Даже в самые юные годы, когда я незримо клокотал от переизбытка любовных напитков, влюбляясь, я просто-напросто забывал, что существует такая нелепость, как «это дело». Что еще за бред?.. Мне хотелось лишь красиво погибнуть на глазах своей возлюбленной — но не ради нее, ради чего-то огромного и прекрасного! Когда я сделался старше и мудрее, мне хотелось уже не погибать, а жить — но по-прежнему не ради любимой, — ради чего-то неизмеримо более высокого, чем мы оба вместе взятые. Временами меня даже начинало терзать ощущение постыдной мелкости всего, чем я занимаюсь, в сравнении с огромностью того, что мне открывается. Но гораздо чаще самые будничные дела обретали тайный высокий смысл.
Плотские соития такого смысла, правда, и тогда не обретали, мне удавалось разве что слегка прикрывать от себя их нелепость и некрасивость, мысленно обдалбываясь напыщенными клише: «ее упругие бедра», «ее мраморная грудь», «его бронзовое тело», «сплетаясь в страстном объятии»…
Нет-нет, я целиком за высокий стиль, но отчего же для возвышенного изображения совокуплений наша культура так и не сумела взрастить ничего, кроме пошлостей?
Чуяла, видно, людскую склонность подменять великие цели убогими техническими средствами, а потому старалась их, средства, и не поэтизировать, держать их в черном теле — держать животных в узде. Не тут-то было — животные давно поднялись на борьбу за права человека. И почти победили, низкому почти удалось представить все высокое смешным и фальшивым.
Мой первый «любовный» опыт (кавычками я пытаюсь напомнить, что любовь на самом деле бывает одна — платоническая, тяга смертного к бессмертному).
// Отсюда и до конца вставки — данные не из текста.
(* ===== verification/WorkspaceTransaction.v ===== *)
(** Change transactions ([packages/workspace/src/transaction/*.ts]): a change set is
    planned, handed to a native helper that prepares and commits its files, and settled in
    the store, under a lease; a transaction that was interrupted is recovered.  The store,
    the helper and the lease are an environment whose calls may fail at any point. *)
From Stdlib Require Import Floats.SpecFloat.
From S2P Require Import Prelude JsMap Json Protocol Program WorkspaceProtocol Changeset.

(** * Errors ([errors.ts]) *)

(** What a call may throw: an [Error] by its name and message, the error of a transaction
    that must be recovered, or a value that is no error, by its text. *)
Inductive workspace_error :=
| ErrorThrown (name message : string)
| RecoveryRequired (transactionId : string)
    (finalization : option WorkspaceChangeTransactionFinalization)
| ValueThrown (text : string).

Definition Error (message : string) : workspace_error := ErrorThrown "Error" message.

Definition CleanupRequired : workspace_error :=
  ErrorThrown "WorkspaceTransactionCleanupRequiredError"
    "workspace transaction artifact cleanup requires retry".

Definition AggregateError (message : string) : workspace_error :=
  ErrorThrown "AggregateError" message.

(** * Requests of the store ([packages/protocol/src/workspace.ts]) *)

Record WorkspaceChangeTransactionProposalBinding := {
  pb_proposalId : string;
  pb_proposalAttemptId : string;
  pb_proposalClaimToken : string;
}.

Record BeginWorkspaceChangeTransactionRequest := {
  bt_id : string;
  bt_workspaceId : string;
  bt_changeSetId : string;
  bt_operation : WorkspaceChangeTransactionOperation;
  bt_undoSourceOperationId : option string;
  bt_sourceKind : WorkspaceChangeTransactionSourceKind;
  bt_sourceId : string;
  bt_idempotencyKey : string;
  bt_rootIdentitySha256 : string;
  bt_proposal : option WorkspaceChangeTransactionProposalBinding;
  bt_attemptId : string;
  bt_ownerId : string;
  bt_claimToken : string;
  bt_leaseMs : jsnum;
}.

Record ClaimWorkspaceChangeTransactionRecoveryRequest := {
  ct_transactionId : string;
  ct_attemptId : string;
  ct_ownerId : string;
  ct_claimToken : string;
  ct_leaseMs : jsnum;
}.

Record WorkspaceChangeTransactionIdentityRequest := {
  ti_transactionId : string;
  ti_attemptId : string;
  ti_claimToken : string;
}.

Inductive WorkspaceChangeTransactionClaimStatus :=
| TransactionClaimed | TransactionBusy | TransactionClaimRecoveryRequired
| TransactionAlreadyTerminal.

#[export] Instance WorkspaceChangeTransactionClaimStatus_eq_dec :
  EqDecision WorkspaceChangeTransactionClaimStatus.
Proof. solve_decision. Defined.

#[export, refine] Instance WorkspaceChangeTransactionClaimStatus_enum :
    StringEnum WorkspaceChangeTransactionClaimStatus := {|
  enum_values := [TransactionClaimed; TransactionBusy; TransactionClaimRecoveryRequired;
    TransactionAlreadyTerminal];
  enum_name k := match k with
    | TransactionClaimed => "claimed" | TransactionBusy => "busy"
    | TransactionClaimRecoveryRequired => "recovery_required"
    | TransactionAlreadyTerminal => "already_terminal"
    end%string |}.
Proof. all: solve_enum. Defined.

Record WorkspaceChangeTransactionClaimResult := {
  tc_status : WorkspaceChangeTransactionClaimStatus;
  tc_snapshot : WorkspaceChangeTransactionSnapshot;
}.

Inductive observed := ObservedBefore | ObservedAfter | ObservedOther.

Record WorkspaceChangeTransactionFileObservation := {
  ob_ordinal : jsnum;
  ob_current : observed;
}.

Record WorkspaceChangeTransactionReconciliation := {
  re_decision : WorkspaceChangeTransactionRecoveryDecision;
  re_snapshot : WorkspaceChangeTransactionSnapshot;
}.

(** The [outcome] of [FinalizeWorkspaceChangeTransactionRequest], with what goes with it. *)
Inductive finalize_outcome :=
| OutcomeApplied (operationId : string) (receipt : WorkspaceChangeSetReceipt)
| OutcomeConflicted (operationId : string) (receipt : WorkspaceChangeSetReceipt)
| OutcomeRolledBack
| OutcomeRecoveryRequired (failure : json).

(** * The calls of a transaction *)

(** The store; the canonical root and the random identifiers; the lease, which renews
    itself in the background; the helper process, with the progress it reports while it
    commits; the plan of the caller; and the caller's signal. *)
Inductive transaction_call : Type → Type :=
| Canonicalize : transaction_call string
| RandomIdentity : transaction_call (string * string)
| BeginTransaction (request : BeginWorkspaceChangeTransactionRequest) :
    transaction_call WorkspaceChangeTransactionClaimResult
| ClaimRecovery (request : ClaimWorkspaceChangeTransactionRecoveryRequest) :
    transaction_call WorkspaceChangeTransactionClaimResult
| RecordPlan (identity : WorkspaceChangeTransactionIdentityRequest)
    (files : list WorkspaceChangeTransactionFilePlan) : transaction_call unit
| MarkPrepared (identity : WorkspaceChangeTransactionIdentityRequest) : transaction_call unit
| BeginCommit (identity : WorkspaceChangeTransactionIdentityRequest) : transaction_call unit
| RecordFileCommitted (identity : WorkspaceChangeTransactionIdentityRequest)
    (ordinal : jsnum) : transaction_call unit
| Reconcile (identity : WorkspaceChangeTransactionIdentityRequest)
    (observations : list WorkspaceChangeTransactionFileObservation) :
    transaction_call WorkspaceChangeTransactionReconciliation
| Finalize (identity : WorkspaceChangeTransactionIdentityRequest)
    (outcome : finalize_outcome) : transaction_call WorkspaceChangeTransactionFinalization
| ListTransactions (workspaceId : string) (state : WorkspaceChangeTransactionState)
    (limit : Z) : transaction_call (list WorkspaceChangeTransactionSnapshot)
| ListOperations (changeSetId : string) :
    transaction_call (list WorkspaceChangeOperationRecord)
| GetChangeSet (changeSetId : string) : transaction_call (option WorkspaceChangeSetRecord)
| StartLease (identity : WorkspaceChangeTransactionIdentityRequest) : transaction_call unit
| StopLease : transaction_call unit
| LeaseHealthy : transaction_call bool
| SpawnHelper (transactionId : string) : transaction_call unit
| HelperPrepare (files : list WorkspaceChangeTransactionFilePlan) : transaction_call unit
| HelperInspect (files : list WorkspaceChangeTransactionFilePlan) :
    transaction_call (list WorkspaceChangeTransactionFileObservation)
| HelperCommit (files : list WorkspaceChangeTransactionFilePlan) (ordinals : list jsnum) :
    transaction_call (list jsnum * result workspace_error unit)
| HelperCleanup (files : list WorkspaceChangeTransactionFilePlan) : transaction_call unit
| HelperTerminate : transaction_call unit
| ReadText (path : string) : transaction_call (option string)
| Plan : transaction_call WorkspaceChangeSetReceipt
| Aborted : transaction_call bool.

Abbreviation tprog := (prog workspace_error transaction_call).
Abbreviation tevent := (event workspace_error transaction_call).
Всей компашкой, лет нам по двенадцать-тринадцать, мы с пацанами у подножия господствующей над местностью лесопилки пристроились тощими задницами на шипах все глубже и глубже уходящего в опилки невесть чьего забора, получившего с моей легкой руки имя Гребень (ящера), а перед нами, неутомимо скособочась, соседская Танька таскает воду для поливания морковки. Морковка теснится на грядках, любовно сформованных из глубоких, наиболее плодородных слоев перепревших опилок (весь наш поселок стоит на опилках), а вода настаивается в неиссякаемой лужище, поднимаясь все выше и выше вместе с уровнем опилок. В лужище затаились лягушки, все как одна горькие пьяницы, спившиеся на том, что постоянно допивали водку из бутылок, которые по вечерам швыряли в воду бражничающие парни, и Танька сама кажется мне кем-то вроде жизнерадостного лягушонка. На ней, как и на нас, если мне не изменяет память, только трусики и маечка. Она не сердится на наши подначки, а все таскает и таскает. А на меня что-то все находит и находит.